Jack sudah bersiap jujur saja dia masih sangat kesal karena semalaman Claudia tidur dengannya dan Jack tak merasakannya, yang membuat Jack semakin kesal karena mungkin saja sekarang Ailda marah padanya karena melihat hal itu.
Jack berjalan ke arah kamar Ailda yang tak jauh dari kamarnya, terlihat oleh Jack kalau Claudia sedang berada di kamarnya dan duduk di bibir ranjang karena pintu kamarnya tak di kunci.
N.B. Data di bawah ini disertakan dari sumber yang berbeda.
(** ** Removal from a pool *)

(** X2. [ComponentPool::removeEntity] on an empty pool, or with a handle that
    the pool does not validate (tombstoned, index out of range, version
    mismatch), reports failure and returns the pool as it was; the registry
    then records nothing. *)
Theorem pool_removeEntity_failure `{U : ComponentUniverse}
    (id : EntityId.t) (p : ComponentPool.t) :
  ComponentPool.poolSize p = 0
  \/ EntityId.dead id = true
  \/ ComponentPool.poolSize p <= EntityId.unstableIndex id
  \/ (exists v, ComponentPool.versions p !! EntityId.unstableIndex id = Some v
                /\ v <> EntityId.version id) ->
  exists result,
    ComponentPool.removeEntity id p = Done (result, p)
    /\ success result = false
    /\ wasSwapped result = false
    /\ swappedEntityVersion result = None
    /\ swappedEntityUnstableIndex result = None
    /\ forall k r, Registry.handleRemoveResult result k r = r.
Proof.
  intros H. exists ComponentPool.removeFailed.
  split; [|by split_and!].
  apply removeEntity_pool_fail.
  destruct H as [H|H]; [by left|]. right. unfold ComponentPool.isValid.
  destruct (EntityId.dead id) eqn:Hdead; [done|].
  destruct H as [H|[H|(v & Hv & Hne)]]; [done| |].
  - by rewrite bool_decide_eq_true_2.
  - case_bool_decide; [done|]. rewrite Hv. f_equal. apply bool_decide_eq_false_2. congruence.
Qed.

(** X3. [ComponentPool::removeEntity] with a handle the pool validates removes
    one slot: the pool has one slot less; the slot of the removed entity
    holds the version and the component values the last slot held; every
    other remaining slot is unchanged; columns of the types the pool does
    not use are untouched.  When the removed slot was not the last, the
    report names the entity that was moved and the slot it now has; in a
    pool with one slot no swap is reported. *)
Theorem pool_removeEntity_swap_and_pop `{U : ComponentUniverse}
    (k : N) (id : EntityId.t) (p : ComponentPool.t) :
  poolOk k p ->
  ComponentPool.isValid id p = Done true ->
  let i := EntityId.unstableIndex id in
  let n := ComponentPool.poolSize p in
  let from j := if decide (j = i) then n - 1 else j in
  exists result p',
    ComponentPool.removeEntity id p = Done (result, p')
    /\ success result = true
    /\ poolOk k p'
    /\ ComponentPool.poolSize p' = n - 1
    /\ ComponentPool.componentsInUseIndices p' = ComponentPool.componentsInUseIndices p
    /\ ComponentPool.componentsInUseBitmask p' = ComponentPool.componentsInUseBitmask p
    /\ ComponentPool.componentHashes p' = ComponentPool.componentHashes p
    /\ (forall j, j < n - 1 ->
          ComponentPool.versions p' !! j = ComponentPool.versions p !! from j)
    /\ (forall c j, c ∈ ComponentPool.componentsInUseIndices p -> j < n - 1 ->
          ComponentPool.components p' !! c ≫= (fun vec => vec !! j)
          = ComponentPool.components p !! c ≫= (fun vec => vec !! from j))
    /\ (forall c, c ∉ ComponentPool.componentsInUseIndices p ->
          ComponentPool.components p' !! c = ComponentPool.components p !! c)
    /\ (i < n - 1 ->
          wasSwapped result = true
          /\ swappedEntityVersion result = ComponentPool.versions p !! (n - 1)
          /\ swappedEntityUnstableIndex result = Some i
          /\ ComponentPool.versions p' !! i = ComponentPool.versions p !! (n - 1))
    /\ (n = 1 -> wasSwapped result = false /\ ComponentPool.versions p' = []).
Proof.
  intros Hok Hvalid i n from.
  destruct (removeEntity_pool_spec k id p Hok Hvalid) as (cols & Hrun & Hlen & Hcols).
  pose proof Hvalid as (Hdead & Hidx & Hver)%isValid_true.
  pose proof (ok_size _ _ Hok) as Hsz. fold i n in Hidx, Hsz.
  assert (forall j, j < n - 1 ->
            pop_back (vecSwap i (length (ComponentPool.versions p) - 1)
                        (ComponentPool.versions p)) !! j
            = ComponentPool.versions p !! from j) as Hversions.
  { intros j Hj. rewrite lookup_swap_pop by lia. rewrite decide_True by lia.
    unfold from. destruct (decide (j = i)); [|done]. f_equal. lia. }
  eexists _, _. split; [exact Hrun|]. simpl. split_and!; try done.
  - unfold removalReport. by case_bool_decide.
  - apply poolOk_swap_pop; [done..|]. intros c Hc. by rewrite Hcols, decide_True.
  - intros c j Hc Hj. rewrite Hcols, decide_True by done.
    destruct (ok_column _ _ Hok c Hc) as (col & Hcol & Hlcol). rewrite Hcol. simpl.
    fold n in Hlcol. rewrite lookup_swap_pop by lia. rewrite decide_True by lia.
    unfold from, i. destruct (decide (j = EntityId.unstableIndex id)); [|done].
    f_equal. lia.
  - intros c Hc. by rewrite Hcols, decide_False.
  - intros Hi. unfold removalReport. rewrite bool_decide_eq_true_2 by (fold n; lia). simpl.
    split_and!; [done| |done|].
    + rewrite last_lookup. f_equal. lia.
    + rewrite Hversions by done. unfold from. by rewrite decide_True.
  - intros Hn. unfold removalReport. rewrite bool_decide_eq_false_2 by (fold n; lia).
    split; [done|]. apply length_zero_iff_nil. rewrite length_swap_pop. lia.
Qed.

(** ** Which pools a query matches *)

Section PoolQueries.
Context `{U : ComponentUniverse}.

Lemma hasComponents_forall (cs : list nat) (p : ComponentPool.t) :
  ComponentPool.hasComponents cs p = true
  <-> forall c, c ∈ cs -> ComponentPool.hasComponent c p = true.
Proof.
  unfold ComponentPool.hasComponents, ComponentPool.hasComponent.
  rewrite bool_decide_eq_true.
  set (m := ComponentPool.componentsInUseBitmask p).
  set (check := ComponentPool.setBits cs 0).
  assert (forall n, N.testbit check n = true <-> exists c, c ∈ cs /\ n = N.of_nat c)
    as Hcheck.
  { intros n. rewrite <- (N2Nat.id n). unfold check. rewrite setBits_testbit.
    rewrite N.bits_0. split.
    - intros [?|Hin]; [done|]. eauto.
    - intros (c & Hc & Heq). right. apply Nat2N.inj in Heq. by subst. }
  split.
  - intros Hland c Hc.
    assert (N.testbit check (N.of_nat c) = true) as Hbit by (apply Hcheck; eauto).
    rewrite <- Hland, N.land_spec in Hbit. by apply andb_true_iff in Hbit as [? _].
  - intros Hhas. apply N.bits_inj_iff. intros n. rewrite N.land_spec.
    destruct (N.testbit check n) eqn:Hbit; [|by rewrite andb_false_r].
    apply Hcheck in Hbit as (c & Hc & ->). by rewrite (Hhas c Hc).
Qed.

Lemma hasComponents_nil (p : ComponentPool.t) : ComponentPool.hasComponents [] p = true.
Proof. apply hasComponents_forall. by intros c ?%elem_of_nil. Qed.

End PoolQueries.

(** X4. [hasComponents<Components...>] holds exactly when [hasComponent<C>]
    holds for each type of the list; every pool matches the empty list. *)
Theorem hasComponents_all `{U : ComponentUniverse} (cs : list nat) (p : ComponentPool.t) :
  (ComponentPool.hasComponents cs p = true
   <-> forall c, c ∈ cs -> ComponentPool.hasComponent c p = true)
  /\ ComponentPool.hasComponents [] p = true.
Proof. split; [apply hasComponents_forall | apply hasComponents_nil]. Qed.

(** ** Which handles resolve *)

Section Tracking.
Context `{U : ComponentUniverse}.
Implicit Types (r : Registry.t) (p : ComponentPool.t) (h : EntityId.t).

Lemma entityId_eta h :
  h = EntityId.mk (EntityId.unstableIndex h) (EntityId.version h) (EntityId.poolKey h)
        (EntityId.dead h).
Proof. by destruct h. Qed.

(** A resolution that succeeds either took the handle as it is or followed
    the remap entry of its version. *)
Lemma resolveEntityId_Some_cases h r r1 h1 k :
  Registry.resolveEntityId h r = Done (r1, h1, Some k) ->
  h1 = h \/ is_Some (Registry.entityRemappings r !! EntityId.version h).
Proof.
  unfold Registry.resolveEntityId. rewrite resolveFuel_S.
  destruct (EntityId.dead h); [intros; by inv_outcome|].
  intros H. apply bind_Done in H as (direct & _ & H).
  destruct direct; [left; by inv_outcome|].
  destruct (Registry.entityRemappings r !! EntityId.version h); [by right|by inv_outcome].
Qed.

Lemma resolveEntityId_tracked_1 h r r1 h1 k :
  registryOk r ->
  Registry.resolveEntityId h r = Done (r1, h1, Some k) ->
  r1 = r
  /\ h1 = EntityId.mk (EntityId.unstableIndex h1) (EntityId.version h) k false
  /\ tracked r h k (EntityId.unstableIndex h1).
Proof.
  intros Hok Hres.
  destruct (resolveEntityId_version _ _ _ _ _ Hok Hres) as [Hdead Hver].
  destruct (resolveEntityId_Some _ _ _ _ _ Hres) as (-> & Hkey & p & Hp & Hvalid).
  apply isValid_true in Hvalid as (Hdead1 & _ & Hslot).
  split; [done|]. split.
  { rewrite (entityId_eta h1) at 1. by rewrite Hver, Hdead1, <- Hkey. }
  split; [done|]. split.
  { exists p. by rewrite <- Hver. }
  destruct (resolveEntityId_Some_cases _ _ _ _ _ Hres) as [->|Hentry]; [left|by right].
  by rewrite Hkey.
Qed.

Lemma resolveEntityId_tracked_2 h r k i :
  registryOk r ->
  tracked r h k i ->
  Registry.resolveEntityId h r = Done (r, EntityId.mk i (EntityId.version h) k false, Some k).
Proof.
  intros Hok (Hdead & (p & Hp & Hslot) & Hcase).
  pose proof (ok_pools r Hok _ _ Hp) as Hpok.
  assert (i < ComponentPool.poolSize p) as Hi.
  { rewrite (ok_size _ _ Hpok). by apply lookup_lt_Some in Hslot. }
  destruct Hcase as [[Hk Hindex]|[e He]].
  - assert (h = EntityId.mk i (EntityId.version h) k false) as Heta.
    { rewrite (entityId_eta h) at 1. by rewrite Hk, Hindex, Hdead. }
    rewrite <- Heta, <- Hk. apply (resolveEntityId_direct h r p); [by rewrite Hk|].
    apply isValid_true. rewrite Hindex. done.
  - destruct (ok_remap r Hok _ e k i He) as (Hek & Hei & Hed); [by exists p|].
    pose proof (ok_remap_version r Hok _ _ He) as Hev.
    assert (e = EntityId.mk i (EntityId.version h) k false) as Heta.
    { rewrite (entityId_eta e) at 1. by rewrite Hek, Hei, Hed, Hev. }
    rewrite <- Heta, <- Hek.
    apply (resolveEntityId_through_entry h r e p); try done; [by rewrite Hek|].
    apply isValid_true. rewrite Hei, Hev. done.
Qed.

End Tracking.

(** X5. On a well-formed store [resolveEntityId] succeeds exactly for the
    handles that are not tombstoned, whose version is stored in some slot,
    and that name that slot or have a remap entry for their version.  It
    then leaves the store untouched and the handle it leaves names that
    slot, with the version of the handle it was given: a handle never
    resolves to another entity.  Every other handle gets [false]. *)
Theorem resolveEntityId_succeeds_iff_tracked `{U : ComponentUniverse}
    (h : EntityId.t) (r : Registry.t) :
  registryOk r ->
  (forall r1 h1 k,
     Registry.resolveEntityId h r = Done (r1, h1, Some k)
     <-> r1 = r
         /\ h1 = EntityId.mk (EntityId.unstableIndex h1) (EntityId.version h) k false
         /\ tracked r h k (EntityId.unstableIndex h1))
  /\ ((forall k i, ~ tracked r h k i) ->
      exists r1 h1, Registry.resolveEntityId h r = Done (r1, h1, None)
                    /\ Registry.pools r1 = Registry.pools r).
Proof.
  intros Hok. split.
  - intros r1 h1 k. split; [by apply resolveEntityId_tracked_1|].
    intros (-> & -> & Htracked). by apply resolveEntityId_tracked_2.
  - intros Hnone.
    destruct (resolveEntityId_two r h Hok) as ([[r1 h1] [k|]] & Hres & _).
    + destruct (resolveEntityId_tracked_1 _ _ _ _ _ Hok Hres) as (_ & _ & Htracked).
      by destruct (Hnone _ _ Htracked).
    + exists r1, h1. split; [done|]. by destruct (resolveEntityId_frame _ _ _ _ _ Hres).
Qed.

(** ** [addComponent] with a type the entity has *)

Section AddPresent.
Context `{U : ComponentUniverse}.

Lemma addComponent_present (c : nat) (component : V) (id id1 : EntityId.t)
    (r r1 : Registry.t) (k : N) (p : ComponentPool.t) :
  Registry.isIterating r = false ->
  Registry.resolveEntityId id r = Done (r1, id1, Some k) ->
  Registry.pools r !! k = Some p ->
  ComponentPool.hasComponent c p = true ->
  Registry.addComponent c component id r = Registry.set c component id r.
Proof.
  intros Hit Hres Hp Hhas.
  destruct (resolveEntityId_Some _ _ _ _ _ Hres) as (-> & Hkey & p0 & Hp0 & Hvalid).
  rewrite Hp in Hp0. injection Hp0 as <-.
  unfold Registry.addComponent, Registry.set, Registry.get.
  rewrite Hit, Hres. simpl. unfold Registry.derefPool. rewrite Hp. simpl. rewrite Hhas.
  rewrite (resolveEntityId_direct id1 r p) by (try rewrite <- Hkey; done). simpl.
  rewrite <- Hkey, Hp. simpl.
  unfold ComponentPool.getComponent. rewrite hasComponents_single, Hhas, Hvalid. simpl.
  destruct (ComponentPool.components p !! c ≫= _); simpl; [|done]. by rewrite <- Hkey.
Qed.

End AddPresent.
"Jack kau mau kemana" tanya Elive.
"Mom aku ingin keluar sebentar" ucap Jack berbohong karena tak akan mungkin bagi Jack untuk masuk ke kamar Ailda saat Elive melihatnya.
Jack terpaksa keluar dari hotel dan mencari makanan karena rasanya dia sangat ingin makan makanan luar sekarang, namun langkahnya terhenti saat melihat Ailda yang sedang duduk di sebuah taman anak anak yang tak jauh darinya.
Jack mendekat kearah Ailda yang tengah duduk memandangai anak kecil yang sedang bermain di sana.
"Ail kau di sini kenapa tak mengajakku" ucap Jack.
"Hy Jack aku hanya ingin main saja" ucap Ailda.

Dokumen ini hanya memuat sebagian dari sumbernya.